Work instructions.
Please write out exactly, and only, the lines from the first in the material below to the line containing "Definition ORACLE_ENGINES : list", both included.

Record set.
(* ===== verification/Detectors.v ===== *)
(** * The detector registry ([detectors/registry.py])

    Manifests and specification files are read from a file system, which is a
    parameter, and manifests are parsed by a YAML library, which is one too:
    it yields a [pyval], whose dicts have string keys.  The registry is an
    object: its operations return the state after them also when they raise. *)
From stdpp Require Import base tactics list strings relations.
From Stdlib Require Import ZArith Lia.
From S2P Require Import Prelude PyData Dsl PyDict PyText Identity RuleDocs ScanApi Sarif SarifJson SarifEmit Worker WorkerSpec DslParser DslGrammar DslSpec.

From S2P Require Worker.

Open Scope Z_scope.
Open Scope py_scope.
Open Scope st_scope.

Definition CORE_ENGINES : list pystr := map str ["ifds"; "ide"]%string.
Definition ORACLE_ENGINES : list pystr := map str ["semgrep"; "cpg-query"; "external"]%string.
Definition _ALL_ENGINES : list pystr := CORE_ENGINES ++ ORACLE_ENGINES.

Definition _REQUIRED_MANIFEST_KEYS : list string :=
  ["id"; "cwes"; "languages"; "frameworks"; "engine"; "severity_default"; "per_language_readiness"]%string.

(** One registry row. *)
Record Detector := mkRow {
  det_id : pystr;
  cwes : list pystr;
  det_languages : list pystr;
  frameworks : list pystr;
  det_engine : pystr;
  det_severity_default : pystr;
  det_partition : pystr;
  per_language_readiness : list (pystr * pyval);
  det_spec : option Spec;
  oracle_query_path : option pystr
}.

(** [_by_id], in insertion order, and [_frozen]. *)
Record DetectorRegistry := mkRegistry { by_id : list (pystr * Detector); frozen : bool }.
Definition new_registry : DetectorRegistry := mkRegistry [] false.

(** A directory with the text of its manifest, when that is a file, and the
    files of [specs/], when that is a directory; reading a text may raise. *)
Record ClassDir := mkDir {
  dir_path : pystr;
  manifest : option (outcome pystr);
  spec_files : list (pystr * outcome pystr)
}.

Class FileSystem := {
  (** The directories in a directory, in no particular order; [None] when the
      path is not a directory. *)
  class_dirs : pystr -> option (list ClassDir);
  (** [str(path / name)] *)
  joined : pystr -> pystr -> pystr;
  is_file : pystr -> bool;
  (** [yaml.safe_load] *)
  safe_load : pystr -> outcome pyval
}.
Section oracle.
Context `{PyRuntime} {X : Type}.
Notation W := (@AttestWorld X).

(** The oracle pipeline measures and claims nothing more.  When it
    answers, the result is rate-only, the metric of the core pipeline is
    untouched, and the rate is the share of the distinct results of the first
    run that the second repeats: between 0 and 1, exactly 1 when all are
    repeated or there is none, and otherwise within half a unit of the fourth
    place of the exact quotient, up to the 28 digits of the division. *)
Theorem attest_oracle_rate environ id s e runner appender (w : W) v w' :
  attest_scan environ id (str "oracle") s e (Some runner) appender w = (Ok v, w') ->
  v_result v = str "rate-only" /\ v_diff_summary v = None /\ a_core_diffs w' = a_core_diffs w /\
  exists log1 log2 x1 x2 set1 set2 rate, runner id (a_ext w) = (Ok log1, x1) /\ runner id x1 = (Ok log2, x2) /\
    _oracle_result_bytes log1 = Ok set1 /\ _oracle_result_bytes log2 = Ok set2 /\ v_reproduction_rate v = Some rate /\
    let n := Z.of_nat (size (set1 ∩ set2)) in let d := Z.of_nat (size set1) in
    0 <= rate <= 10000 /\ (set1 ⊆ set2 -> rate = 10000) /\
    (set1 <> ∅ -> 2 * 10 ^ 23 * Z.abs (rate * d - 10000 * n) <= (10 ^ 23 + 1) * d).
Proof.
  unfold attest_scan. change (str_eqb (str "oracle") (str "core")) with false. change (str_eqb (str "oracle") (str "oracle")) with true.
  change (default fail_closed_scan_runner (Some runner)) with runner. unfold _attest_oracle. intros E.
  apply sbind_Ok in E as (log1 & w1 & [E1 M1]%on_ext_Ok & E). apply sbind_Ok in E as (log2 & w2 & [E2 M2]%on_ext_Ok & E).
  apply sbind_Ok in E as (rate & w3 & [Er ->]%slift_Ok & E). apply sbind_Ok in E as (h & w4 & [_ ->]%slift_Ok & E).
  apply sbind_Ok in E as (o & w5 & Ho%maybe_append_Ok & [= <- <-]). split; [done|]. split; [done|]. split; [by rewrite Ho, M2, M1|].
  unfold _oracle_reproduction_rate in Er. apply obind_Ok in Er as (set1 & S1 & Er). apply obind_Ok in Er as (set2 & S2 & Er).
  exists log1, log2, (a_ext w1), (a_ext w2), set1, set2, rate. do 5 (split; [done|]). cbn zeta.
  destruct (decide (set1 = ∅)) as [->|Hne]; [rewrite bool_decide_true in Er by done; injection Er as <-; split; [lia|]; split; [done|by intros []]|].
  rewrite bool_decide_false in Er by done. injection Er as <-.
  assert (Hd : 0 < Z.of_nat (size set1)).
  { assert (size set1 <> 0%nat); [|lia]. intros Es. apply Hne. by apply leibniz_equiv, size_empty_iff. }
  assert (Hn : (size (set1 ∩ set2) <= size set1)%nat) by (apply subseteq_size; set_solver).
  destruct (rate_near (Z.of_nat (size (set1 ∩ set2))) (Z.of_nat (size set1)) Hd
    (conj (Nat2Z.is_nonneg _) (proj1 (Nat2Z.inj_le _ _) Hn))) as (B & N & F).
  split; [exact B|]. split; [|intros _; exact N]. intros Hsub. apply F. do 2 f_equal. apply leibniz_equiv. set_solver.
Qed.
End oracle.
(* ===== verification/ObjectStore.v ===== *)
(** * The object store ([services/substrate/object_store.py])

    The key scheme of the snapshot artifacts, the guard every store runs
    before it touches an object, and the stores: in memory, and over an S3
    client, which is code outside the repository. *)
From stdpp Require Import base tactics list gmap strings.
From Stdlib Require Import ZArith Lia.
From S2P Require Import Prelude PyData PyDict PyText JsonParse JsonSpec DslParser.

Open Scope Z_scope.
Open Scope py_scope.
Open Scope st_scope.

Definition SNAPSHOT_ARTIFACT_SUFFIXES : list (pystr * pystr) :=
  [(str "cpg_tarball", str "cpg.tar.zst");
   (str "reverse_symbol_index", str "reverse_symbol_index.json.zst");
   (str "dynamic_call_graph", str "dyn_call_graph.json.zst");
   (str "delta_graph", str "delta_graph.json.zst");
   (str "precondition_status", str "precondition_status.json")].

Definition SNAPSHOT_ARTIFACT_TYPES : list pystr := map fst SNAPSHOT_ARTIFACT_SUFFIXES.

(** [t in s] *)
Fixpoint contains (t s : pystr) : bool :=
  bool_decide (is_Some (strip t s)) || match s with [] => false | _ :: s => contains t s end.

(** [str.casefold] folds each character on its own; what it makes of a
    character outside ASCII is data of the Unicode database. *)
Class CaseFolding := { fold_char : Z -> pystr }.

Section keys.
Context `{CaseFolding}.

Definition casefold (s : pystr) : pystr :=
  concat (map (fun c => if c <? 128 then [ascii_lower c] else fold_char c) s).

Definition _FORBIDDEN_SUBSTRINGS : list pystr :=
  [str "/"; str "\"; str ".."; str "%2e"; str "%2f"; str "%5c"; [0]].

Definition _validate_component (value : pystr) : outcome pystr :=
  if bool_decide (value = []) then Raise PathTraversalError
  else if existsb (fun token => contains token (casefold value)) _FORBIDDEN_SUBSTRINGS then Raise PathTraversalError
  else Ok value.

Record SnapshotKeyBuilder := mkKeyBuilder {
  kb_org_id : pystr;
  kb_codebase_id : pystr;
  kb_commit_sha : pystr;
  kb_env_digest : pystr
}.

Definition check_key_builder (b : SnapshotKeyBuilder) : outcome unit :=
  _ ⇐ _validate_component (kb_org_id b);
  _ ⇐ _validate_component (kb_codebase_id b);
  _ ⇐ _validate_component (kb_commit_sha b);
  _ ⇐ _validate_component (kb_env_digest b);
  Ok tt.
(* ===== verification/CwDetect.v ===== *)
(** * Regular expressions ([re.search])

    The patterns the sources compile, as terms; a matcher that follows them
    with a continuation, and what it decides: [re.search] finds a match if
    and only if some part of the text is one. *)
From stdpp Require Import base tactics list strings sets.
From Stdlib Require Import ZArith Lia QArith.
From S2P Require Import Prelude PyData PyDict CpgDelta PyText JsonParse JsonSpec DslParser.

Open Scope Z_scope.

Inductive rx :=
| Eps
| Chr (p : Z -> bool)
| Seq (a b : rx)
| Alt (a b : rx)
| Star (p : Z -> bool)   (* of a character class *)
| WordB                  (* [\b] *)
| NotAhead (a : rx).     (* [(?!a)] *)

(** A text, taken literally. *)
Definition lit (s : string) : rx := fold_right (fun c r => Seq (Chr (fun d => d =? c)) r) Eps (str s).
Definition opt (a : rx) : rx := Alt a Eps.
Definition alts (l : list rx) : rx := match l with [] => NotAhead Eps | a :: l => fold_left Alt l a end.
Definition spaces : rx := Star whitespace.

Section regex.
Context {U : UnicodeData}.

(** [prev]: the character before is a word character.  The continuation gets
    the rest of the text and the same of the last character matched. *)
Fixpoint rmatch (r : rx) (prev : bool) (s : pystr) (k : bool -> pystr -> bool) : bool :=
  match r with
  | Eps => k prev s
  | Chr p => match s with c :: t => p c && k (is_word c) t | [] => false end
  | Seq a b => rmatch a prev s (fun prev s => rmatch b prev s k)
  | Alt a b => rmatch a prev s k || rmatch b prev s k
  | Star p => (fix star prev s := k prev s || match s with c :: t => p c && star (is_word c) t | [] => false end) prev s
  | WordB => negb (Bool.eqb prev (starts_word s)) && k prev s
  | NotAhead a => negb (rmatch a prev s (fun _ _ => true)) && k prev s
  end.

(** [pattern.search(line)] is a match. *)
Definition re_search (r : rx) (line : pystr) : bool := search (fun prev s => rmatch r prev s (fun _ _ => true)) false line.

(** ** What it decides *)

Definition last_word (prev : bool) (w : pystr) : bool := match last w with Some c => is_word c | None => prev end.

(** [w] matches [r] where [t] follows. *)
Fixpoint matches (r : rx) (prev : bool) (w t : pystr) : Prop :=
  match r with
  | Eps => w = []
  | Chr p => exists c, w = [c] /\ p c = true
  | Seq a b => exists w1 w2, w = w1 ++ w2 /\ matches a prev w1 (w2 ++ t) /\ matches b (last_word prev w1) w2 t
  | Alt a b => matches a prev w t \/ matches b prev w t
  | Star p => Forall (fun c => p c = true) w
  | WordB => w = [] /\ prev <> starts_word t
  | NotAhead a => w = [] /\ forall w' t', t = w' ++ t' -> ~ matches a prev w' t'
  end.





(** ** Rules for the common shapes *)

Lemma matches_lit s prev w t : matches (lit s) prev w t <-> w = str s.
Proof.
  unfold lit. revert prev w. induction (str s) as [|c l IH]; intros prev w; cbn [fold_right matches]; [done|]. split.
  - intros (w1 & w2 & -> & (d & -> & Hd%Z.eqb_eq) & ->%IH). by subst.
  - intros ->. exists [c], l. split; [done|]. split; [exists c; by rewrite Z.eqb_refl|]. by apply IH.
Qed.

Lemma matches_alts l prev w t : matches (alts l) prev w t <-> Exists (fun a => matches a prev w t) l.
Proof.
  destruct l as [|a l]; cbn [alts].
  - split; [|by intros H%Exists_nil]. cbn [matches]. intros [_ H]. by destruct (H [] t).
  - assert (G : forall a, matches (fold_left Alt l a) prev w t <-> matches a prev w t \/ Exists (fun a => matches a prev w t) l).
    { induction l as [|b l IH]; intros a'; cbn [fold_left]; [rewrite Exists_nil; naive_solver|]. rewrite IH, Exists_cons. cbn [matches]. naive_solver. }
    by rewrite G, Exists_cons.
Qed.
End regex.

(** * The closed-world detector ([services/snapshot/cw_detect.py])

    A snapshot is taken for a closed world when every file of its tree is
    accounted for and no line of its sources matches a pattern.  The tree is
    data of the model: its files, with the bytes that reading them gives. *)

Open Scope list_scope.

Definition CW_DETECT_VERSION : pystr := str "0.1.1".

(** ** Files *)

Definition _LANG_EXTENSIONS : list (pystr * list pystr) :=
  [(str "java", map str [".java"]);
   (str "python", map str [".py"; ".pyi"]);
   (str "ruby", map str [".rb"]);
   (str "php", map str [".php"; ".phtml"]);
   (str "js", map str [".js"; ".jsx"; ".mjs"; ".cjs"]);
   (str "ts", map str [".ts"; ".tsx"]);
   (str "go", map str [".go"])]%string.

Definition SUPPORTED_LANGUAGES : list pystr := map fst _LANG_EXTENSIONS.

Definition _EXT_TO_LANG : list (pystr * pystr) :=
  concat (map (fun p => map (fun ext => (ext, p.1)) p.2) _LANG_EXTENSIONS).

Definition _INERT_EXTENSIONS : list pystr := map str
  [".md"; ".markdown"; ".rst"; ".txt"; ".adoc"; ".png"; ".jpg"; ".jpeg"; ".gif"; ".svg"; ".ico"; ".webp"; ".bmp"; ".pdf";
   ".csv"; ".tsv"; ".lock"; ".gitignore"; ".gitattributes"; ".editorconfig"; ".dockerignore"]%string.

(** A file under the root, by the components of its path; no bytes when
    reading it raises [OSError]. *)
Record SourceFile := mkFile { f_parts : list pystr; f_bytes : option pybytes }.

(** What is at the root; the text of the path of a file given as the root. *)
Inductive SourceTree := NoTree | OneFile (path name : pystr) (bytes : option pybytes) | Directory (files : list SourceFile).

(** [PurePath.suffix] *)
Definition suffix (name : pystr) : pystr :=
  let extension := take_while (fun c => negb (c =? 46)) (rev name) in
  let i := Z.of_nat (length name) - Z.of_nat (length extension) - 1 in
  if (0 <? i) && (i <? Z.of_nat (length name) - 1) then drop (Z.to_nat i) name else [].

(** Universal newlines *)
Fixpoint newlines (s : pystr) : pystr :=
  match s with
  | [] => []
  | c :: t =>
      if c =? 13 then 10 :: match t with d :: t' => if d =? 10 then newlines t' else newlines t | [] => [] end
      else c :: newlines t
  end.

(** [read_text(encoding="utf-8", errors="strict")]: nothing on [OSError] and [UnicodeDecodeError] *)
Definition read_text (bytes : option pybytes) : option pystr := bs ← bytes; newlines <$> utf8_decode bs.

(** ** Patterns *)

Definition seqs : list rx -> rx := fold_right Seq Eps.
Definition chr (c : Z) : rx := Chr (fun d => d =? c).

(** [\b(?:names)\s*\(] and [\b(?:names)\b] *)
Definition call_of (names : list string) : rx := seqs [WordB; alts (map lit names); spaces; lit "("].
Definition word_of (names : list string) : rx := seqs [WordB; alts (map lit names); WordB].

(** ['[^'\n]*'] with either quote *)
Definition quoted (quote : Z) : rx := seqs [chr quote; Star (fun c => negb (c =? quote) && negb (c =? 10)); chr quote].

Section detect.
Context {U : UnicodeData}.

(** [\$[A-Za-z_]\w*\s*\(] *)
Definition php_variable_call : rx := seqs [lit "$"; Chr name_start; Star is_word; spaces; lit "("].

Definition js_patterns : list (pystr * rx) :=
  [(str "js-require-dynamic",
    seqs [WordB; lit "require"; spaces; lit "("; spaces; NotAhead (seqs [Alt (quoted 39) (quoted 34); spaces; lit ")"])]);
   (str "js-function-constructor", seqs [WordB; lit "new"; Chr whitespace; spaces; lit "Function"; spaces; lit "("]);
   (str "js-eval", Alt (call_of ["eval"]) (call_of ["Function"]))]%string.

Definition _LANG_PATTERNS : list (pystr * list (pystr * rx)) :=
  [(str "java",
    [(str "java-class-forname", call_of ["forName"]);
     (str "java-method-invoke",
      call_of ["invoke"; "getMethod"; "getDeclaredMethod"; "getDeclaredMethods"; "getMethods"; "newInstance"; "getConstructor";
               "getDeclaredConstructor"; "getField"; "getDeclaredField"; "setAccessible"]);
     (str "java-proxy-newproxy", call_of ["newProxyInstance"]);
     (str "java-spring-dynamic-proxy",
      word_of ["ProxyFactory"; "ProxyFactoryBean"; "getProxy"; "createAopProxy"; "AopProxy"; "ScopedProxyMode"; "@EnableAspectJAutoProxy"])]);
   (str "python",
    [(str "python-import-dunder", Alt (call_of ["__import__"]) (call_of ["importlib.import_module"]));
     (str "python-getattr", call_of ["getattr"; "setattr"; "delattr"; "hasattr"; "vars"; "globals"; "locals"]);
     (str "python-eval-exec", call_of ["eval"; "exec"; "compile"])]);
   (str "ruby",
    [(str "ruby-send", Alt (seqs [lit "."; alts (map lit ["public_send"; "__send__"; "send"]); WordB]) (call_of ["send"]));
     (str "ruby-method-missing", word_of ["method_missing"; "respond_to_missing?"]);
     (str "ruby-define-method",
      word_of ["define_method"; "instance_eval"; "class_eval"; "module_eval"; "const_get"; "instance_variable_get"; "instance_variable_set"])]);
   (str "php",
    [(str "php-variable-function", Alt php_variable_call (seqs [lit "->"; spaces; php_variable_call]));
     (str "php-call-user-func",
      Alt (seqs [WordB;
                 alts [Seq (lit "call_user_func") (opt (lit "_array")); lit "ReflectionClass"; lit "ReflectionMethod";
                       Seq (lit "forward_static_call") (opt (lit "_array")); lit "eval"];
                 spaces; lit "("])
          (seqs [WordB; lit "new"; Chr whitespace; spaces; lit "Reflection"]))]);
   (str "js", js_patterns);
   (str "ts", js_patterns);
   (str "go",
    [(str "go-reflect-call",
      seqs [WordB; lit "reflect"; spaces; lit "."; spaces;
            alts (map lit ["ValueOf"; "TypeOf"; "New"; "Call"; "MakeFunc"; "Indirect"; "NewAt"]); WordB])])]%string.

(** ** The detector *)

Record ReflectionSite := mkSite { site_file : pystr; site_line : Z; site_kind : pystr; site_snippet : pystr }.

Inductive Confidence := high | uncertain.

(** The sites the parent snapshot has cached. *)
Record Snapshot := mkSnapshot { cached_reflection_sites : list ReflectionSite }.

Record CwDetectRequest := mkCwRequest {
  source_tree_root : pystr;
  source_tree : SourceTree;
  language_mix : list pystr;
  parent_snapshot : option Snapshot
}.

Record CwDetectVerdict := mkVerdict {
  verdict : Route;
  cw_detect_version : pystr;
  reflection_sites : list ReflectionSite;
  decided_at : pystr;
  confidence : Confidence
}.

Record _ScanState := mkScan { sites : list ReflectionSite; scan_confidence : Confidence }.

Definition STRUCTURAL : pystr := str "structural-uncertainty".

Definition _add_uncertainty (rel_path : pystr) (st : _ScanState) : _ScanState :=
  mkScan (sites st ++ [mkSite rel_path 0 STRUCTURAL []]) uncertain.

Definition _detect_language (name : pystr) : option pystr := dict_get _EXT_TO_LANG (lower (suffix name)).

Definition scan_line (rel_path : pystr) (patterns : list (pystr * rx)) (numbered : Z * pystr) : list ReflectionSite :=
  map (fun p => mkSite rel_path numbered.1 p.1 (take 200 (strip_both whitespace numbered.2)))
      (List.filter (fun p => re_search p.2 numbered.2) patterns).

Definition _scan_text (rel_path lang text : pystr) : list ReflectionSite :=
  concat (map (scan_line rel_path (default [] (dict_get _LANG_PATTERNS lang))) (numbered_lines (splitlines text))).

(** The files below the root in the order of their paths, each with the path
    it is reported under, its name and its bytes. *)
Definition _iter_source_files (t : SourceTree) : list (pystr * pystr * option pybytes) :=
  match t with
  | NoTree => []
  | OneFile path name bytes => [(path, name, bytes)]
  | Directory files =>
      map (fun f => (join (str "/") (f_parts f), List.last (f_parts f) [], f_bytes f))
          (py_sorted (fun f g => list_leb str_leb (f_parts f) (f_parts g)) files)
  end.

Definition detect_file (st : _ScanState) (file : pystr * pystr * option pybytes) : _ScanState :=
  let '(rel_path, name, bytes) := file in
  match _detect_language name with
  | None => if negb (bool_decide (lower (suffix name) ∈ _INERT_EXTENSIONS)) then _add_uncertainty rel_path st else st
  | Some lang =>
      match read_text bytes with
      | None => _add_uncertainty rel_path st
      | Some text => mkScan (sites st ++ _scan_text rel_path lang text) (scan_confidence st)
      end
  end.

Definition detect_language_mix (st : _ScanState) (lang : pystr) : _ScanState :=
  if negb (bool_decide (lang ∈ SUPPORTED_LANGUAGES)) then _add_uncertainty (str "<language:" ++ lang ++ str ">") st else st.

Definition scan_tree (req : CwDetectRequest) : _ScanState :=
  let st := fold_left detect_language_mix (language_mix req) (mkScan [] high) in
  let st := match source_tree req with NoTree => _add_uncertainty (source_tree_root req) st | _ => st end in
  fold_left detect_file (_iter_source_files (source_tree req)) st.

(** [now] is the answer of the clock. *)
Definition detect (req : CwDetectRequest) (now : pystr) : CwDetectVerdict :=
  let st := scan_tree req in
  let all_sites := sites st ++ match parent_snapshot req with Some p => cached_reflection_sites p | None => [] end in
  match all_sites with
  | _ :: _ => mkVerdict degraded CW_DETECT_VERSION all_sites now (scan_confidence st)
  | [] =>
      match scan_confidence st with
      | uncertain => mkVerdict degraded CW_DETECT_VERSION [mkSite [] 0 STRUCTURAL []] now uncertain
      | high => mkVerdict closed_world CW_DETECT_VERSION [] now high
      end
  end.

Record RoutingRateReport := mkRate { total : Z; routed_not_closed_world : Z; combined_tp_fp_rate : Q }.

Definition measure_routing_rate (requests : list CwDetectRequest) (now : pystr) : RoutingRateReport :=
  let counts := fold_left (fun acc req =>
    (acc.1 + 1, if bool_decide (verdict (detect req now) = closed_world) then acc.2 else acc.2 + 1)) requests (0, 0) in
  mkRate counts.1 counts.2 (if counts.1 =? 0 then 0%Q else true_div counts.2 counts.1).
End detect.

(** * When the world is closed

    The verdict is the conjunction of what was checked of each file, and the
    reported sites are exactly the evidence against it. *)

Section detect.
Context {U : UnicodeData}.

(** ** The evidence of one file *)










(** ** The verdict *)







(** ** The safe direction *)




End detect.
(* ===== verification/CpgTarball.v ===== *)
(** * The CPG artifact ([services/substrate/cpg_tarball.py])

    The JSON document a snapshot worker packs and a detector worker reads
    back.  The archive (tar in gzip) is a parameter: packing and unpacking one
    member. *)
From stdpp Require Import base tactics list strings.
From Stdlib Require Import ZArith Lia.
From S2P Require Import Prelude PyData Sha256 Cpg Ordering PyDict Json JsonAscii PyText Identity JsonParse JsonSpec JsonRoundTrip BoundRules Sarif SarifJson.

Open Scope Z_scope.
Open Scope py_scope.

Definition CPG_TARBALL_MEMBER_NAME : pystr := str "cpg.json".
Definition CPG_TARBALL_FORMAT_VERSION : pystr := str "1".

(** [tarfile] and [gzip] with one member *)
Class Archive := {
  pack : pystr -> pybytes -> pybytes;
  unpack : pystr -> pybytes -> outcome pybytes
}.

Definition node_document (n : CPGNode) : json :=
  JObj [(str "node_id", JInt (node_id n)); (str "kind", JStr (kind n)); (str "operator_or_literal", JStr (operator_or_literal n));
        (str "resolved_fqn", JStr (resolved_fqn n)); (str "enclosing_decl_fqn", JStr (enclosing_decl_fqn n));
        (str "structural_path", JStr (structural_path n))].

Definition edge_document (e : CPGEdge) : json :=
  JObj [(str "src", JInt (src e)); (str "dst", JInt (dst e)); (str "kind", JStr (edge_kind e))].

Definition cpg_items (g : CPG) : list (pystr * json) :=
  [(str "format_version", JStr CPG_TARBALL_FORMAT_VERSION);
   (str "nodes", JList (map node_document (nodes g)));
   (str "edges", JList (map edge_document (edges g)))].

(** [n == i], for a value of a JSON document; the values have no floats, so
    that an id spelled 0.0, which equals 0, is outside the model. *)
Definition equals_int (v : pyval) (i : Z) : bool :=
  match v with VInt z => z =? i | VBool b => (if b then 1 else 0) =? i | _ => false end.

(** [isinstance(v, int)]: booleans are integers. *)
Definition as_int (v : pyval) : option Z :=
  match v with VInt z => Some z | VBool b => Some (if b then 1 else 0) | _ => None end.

Response.
(* ===== verification/Detectors.v ===== *)
(** * The detector registry ([detectors/registry.py])

    Manifests and specification files are read from a file system, which is a
    parameter, and manifests are parsed by a YAML library, which is one too:
    it yields a [pyval], whose dicts have string keys.  The registry is an
    object: its operations return the state after them also when they raise. *)
From stdpp Require Import base tactics list strings relations.
From Stdlib Require Import ZArith Lia.
From S2P Require Import Prelude PyData Dsl PyDict PyText Identity RuleDocs ScanApi Sarif SarifJson SarifEmit Worker WorkerSpec DslParser DslGrammar DslSpec.

From S2P Require Worker.

Open Scope Z_scope.
Open Scope py_scope.
Open Scope st_scope.

Definition CORE_ENGINES : list pystr := map str ["ifds"; "ide"]%string.
Definition ORACLE_ENGINES : list pystr := map str ["semgrep"; "cpg-query"; "external"]%string.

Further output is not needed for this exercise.